- Exercise objective -
Please transcribe exactly, and only, the lines of the data below between the line holding "(** [v.k] in general: reading" and the line holding "(** ToString. An", inclusive.

- Data provided -

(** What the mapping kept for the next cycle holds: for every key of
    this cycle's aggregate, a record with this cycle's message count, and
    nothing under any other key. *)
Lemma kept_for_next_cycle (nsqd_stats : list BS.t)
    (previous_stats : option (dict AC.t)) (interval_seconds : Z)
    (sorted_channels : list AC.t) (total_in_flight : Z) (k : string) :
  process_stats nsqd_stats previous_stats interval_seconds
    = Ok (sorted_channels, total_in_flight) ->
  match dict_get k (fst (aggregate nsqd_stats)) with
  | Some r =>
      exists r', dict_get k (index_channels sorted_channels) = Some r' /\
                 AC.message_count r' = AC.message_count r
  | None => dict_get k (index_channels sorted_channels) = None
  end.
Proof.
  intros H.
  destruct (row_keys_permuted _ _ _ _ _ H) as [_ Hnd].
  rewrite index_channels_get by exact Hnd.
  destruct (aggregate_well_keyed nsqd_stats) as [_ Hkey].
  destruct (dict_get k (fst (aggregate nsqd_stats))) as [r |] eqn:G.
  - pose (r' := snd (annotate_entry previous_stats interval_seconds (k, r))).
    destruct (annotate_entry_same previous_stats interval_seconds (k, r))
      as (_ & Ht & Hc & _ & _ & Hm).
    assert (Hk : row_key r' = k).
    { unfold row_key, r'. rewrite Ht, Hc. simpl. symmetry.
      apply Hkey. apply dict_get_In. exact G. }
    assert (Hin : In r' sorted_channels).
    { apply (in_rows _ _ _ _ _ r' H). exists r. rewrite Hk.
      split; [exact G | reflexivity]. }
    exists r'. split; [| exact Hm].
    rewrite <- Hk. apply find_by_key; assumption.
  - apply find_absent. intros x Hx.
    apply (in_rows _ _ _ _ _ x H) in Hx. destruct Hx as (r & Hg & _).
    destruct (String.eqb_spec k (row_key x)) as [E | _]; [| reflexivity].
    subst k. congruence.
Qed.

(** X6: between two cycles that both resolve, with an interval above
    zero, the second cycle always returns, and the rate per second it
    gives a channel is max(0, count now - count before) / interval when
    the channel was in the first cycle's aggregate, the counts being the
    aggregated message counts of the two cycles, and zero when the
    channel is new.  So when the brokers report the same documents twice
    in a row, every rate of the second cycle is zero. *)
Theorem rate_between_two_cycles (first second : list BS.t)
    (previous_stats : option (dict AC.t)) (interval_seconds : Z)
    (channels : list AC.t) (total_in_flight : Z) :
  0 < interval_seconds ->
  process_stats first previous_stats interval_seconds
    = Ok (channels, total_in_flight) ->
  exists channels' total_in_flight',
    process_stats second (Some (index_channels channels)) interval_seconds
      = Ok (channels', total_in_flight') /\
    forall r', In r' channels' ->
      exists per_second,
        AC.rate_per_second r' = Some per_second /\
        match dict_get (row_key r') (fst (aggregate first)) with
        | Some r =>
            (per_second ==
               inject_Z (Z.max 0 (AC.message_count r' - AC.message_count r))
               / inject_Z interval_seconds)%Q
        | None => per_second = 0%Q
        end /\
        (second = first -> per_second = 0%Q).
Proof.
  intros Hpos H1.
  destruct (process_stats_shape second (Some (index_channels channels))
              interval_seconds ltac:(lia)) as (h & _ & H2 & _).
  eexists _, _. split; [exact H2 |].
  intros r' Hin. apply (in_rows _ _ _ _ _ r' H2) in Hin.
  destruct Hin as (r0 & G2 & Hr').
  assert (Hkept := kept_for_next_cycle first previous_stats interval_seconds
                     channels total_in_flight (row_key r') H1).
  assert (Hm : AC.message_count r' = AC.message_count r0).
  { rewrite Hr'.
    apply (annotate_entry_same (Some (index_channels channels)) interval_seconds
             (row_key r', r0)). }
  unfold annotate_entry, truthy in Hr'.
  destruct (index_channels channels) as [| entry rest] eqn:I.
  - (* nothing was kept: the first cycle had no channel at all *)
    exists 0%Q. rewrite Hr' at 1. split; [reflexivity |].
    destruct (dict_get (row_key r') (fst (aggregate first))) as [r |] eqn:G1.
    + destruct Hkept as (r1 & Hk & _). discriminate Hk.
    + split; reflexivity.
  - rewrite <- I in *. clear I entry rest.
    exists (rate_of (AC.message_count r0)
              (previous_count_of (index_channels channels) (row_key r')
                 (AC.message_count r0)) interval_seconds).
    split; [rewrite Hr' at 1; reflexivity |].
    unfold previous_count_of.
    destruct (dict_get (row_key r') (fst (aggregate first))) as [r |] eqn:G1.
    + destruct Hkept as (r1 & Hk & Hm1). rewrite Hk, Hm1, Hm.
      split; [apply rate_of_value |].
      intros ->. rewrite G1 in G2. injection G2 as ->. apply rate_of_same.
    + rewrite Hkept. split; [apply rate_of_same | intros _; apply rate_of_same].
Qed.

==

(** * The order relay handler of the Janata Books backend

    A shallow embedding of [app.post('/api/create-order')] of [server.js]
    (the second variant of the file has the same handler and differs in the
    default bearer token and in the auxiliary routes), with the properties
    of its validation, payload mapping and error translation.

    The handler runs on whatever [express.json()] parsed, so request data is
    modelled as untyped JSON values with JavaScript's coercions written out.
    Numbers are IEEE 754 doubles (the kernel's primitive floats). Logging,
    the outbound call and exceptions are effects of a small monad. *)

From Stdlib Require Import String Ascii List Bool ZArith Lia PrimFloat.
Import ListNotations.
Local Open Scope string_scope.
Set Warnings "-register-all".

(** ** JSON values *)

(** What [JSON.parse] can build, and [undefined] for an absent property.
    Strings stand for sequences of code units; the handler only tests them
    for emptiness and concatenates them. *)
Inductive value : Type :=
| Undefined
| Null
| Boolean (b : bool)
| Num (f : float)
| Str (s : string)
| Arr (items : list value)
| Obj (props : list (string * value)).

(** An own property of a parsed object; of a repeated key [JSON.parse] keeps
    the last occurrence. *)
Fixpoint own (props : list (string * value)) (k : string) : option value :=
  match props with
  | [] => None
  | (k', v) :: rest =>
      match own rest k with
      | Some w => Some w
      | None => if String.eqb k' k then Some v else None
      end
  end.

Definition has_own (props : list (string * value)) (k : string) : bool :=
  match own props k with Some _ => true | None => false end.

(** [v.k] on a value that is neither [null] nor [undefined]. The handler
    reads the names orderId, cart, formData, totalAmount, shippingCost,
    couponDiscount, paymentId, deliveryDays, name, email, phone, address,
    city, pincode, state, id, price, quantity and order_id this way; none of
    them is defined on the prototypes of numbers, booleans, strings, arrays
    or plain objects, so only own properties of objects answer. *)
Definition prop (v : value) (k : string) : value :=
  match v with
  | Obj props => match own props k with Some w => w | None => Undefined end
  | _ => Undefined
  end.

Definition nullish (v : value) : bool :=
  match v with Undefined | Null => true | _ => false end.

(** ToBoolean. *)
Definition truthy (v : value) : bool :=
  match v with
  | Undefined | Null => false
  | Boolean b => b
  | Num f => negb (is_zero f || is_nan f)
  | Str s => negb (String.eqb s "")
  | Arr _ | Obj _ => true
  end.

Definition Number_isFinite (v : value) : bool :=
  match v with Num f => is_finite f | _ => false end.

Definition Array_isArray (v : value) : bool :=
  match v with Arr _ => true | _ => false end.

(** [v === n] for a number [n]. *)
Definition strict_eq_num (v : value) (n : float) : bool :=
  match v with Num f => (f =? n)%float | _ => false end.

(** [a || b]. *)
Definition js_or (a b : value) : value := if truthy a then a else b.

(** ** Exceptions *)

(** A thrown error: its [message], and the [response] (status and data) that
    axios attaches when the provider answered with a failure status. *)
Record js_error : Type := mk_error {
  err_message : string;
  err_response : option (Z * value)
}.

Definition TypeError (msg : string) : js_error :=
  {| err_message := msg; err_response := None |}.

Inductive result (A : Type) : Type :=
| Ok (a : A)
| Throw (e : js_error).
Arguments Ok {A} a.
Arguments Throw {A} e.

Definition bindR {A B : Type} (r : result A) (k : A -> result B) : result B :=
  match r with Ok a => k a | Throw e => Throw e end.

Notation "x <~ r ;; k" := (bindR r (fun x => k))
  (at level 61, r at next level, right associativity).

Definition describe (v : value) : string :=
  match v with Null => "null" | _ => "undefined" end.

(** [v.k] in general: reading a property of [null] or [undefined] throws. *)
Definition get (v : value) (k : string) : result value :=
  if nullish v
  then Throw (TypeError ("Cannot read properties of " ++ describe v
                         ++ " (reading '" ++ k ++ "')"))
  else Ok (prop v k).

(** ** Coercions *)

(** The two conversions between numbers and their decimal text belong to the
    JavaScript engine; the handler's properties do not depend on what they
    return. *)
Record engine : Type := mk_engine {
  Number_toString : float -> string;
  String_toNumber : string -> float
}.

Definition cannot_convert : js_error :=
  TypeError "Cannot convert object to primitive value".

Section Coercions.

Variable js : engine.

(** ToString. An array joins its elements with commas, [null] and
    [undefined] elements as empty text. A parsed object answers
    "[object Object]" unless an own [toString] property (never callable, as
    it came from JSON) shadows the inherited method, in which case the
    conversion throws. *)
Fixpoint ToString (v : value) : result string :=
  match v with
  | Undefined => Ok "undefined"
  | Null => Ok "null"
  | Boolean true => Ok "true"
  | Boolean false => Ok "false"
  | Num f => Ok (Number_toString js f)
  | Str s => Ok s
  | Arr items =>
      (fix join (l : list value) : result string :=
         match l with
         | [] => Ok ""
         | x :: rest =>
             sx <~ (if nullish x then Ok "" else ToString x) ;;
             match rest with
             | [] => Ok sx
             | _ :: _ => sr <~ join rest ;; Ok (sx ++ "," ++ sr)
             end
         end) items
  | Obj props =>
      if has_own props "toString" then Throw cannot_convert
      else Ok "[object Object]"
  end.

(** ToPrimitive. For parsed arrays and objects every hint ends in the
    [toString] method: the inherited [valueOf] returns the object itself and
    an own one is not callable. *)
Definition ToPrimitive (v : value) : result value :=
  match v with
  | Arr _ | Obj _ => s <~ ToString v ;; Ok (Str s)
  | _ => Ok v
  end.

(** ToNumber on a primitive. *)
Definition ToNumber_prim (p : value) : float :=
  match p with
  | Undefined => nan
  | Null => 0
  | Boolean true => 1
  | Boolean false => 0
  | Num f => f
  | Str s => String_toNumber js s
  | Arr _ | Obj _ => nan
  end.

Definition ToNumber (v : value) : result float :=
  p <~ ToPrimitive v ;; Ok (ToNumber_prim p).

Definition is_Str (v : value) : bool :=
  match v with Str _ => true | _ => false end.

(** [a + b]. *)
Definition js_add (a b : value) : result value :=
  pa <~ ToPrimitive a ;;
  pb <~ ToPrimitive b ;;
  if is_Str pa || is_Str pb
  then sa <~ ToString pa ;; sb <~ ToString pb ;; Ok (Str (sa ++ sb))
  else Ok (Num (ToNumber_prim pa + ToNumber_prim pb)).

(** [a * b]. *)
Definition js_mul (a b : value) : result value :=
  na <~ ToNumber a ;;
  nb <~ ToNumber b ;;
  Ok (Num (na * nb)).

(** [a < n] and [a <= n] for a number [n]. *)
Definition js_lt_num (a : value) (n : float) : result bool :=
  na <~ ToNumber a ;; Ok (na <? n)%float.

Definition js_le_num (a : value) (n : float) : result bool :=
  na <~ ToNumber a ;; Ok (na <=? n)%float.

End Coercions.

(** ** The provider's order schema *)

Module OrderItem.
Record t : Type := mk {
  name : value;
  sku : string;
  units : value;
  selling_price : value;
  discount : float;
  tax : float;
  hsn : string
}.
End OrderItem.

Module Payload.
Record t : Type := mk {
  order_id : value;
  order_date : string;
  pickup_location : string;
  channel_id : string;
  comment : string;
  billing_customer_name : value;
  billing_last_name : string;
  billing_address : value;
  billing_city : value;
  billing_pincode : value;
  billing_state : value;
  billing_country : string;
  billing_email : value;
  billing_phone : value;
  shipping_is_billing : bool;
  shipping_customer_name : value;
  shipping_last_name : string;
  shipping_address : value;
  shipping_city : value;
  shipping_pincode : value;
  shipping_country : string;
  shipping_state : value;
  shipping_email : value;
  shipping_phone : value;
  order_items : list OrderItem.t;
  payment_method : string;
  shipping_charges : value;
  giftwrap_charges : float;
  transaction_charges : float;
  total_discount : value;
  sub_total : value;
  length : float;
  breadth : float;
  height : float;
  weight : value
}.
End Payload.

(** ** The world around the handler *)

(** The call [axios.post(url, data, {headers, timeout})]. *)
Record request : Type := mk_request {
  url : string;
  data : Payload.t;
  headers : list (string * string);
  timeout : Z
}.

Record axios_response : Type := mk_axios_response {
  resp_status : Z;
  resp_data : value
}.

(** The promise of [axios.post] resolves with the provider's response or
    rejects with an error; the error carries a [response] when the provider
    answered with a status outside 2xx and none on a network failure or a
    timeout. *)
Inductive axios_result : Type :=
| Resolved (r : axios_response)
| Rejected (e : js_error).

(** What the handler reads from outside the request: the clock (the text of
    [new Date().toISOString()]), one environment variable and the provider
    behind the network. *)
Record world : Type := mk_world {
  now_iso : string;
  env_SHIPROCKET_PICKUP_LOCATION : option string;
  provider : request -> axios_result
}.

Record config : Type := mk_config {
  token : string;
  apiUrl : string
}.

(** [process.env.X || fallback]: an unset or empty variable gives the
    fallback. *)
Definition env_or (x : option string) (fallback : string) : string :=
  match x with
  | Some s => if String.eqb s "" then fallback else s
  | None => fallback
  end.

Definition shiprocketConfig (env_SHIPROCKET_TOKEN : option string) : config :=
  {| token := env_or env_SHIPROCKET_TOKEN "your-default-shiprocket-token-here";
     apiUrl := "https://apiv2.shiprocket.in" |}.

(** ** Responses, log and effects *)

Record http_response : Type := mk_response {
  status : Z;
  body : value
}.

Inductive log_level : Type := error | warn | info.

- Task output -
(** [v.k] in general: reading a property of [null] or [undefined] throws. *)
Definition get (v : value) (k : string) : result value :=
  if nullish v
  then Throw (TypeError ("Cannot read properties of " ++ describe v
                         ++ " (reading '" ++ k ++ "')"))
  else Ok (prop v k).

(** ** Coercions *)

(** The two conversions between numbers and their decimal text belong to the
    JavaScript engine; the handler's properties do not depend on what they
    return. *)
Record engine : Type := mk_engine {
  Number_toString : float -> string;
  String_toNumber : string -> float
}.

Definition cannot_convert : js_error :=
  TypeError "Cannot convert object to primitive value".

Section Coercions.

Variable js : engine.

(** ToString. An array joins its elements with commas, [null] and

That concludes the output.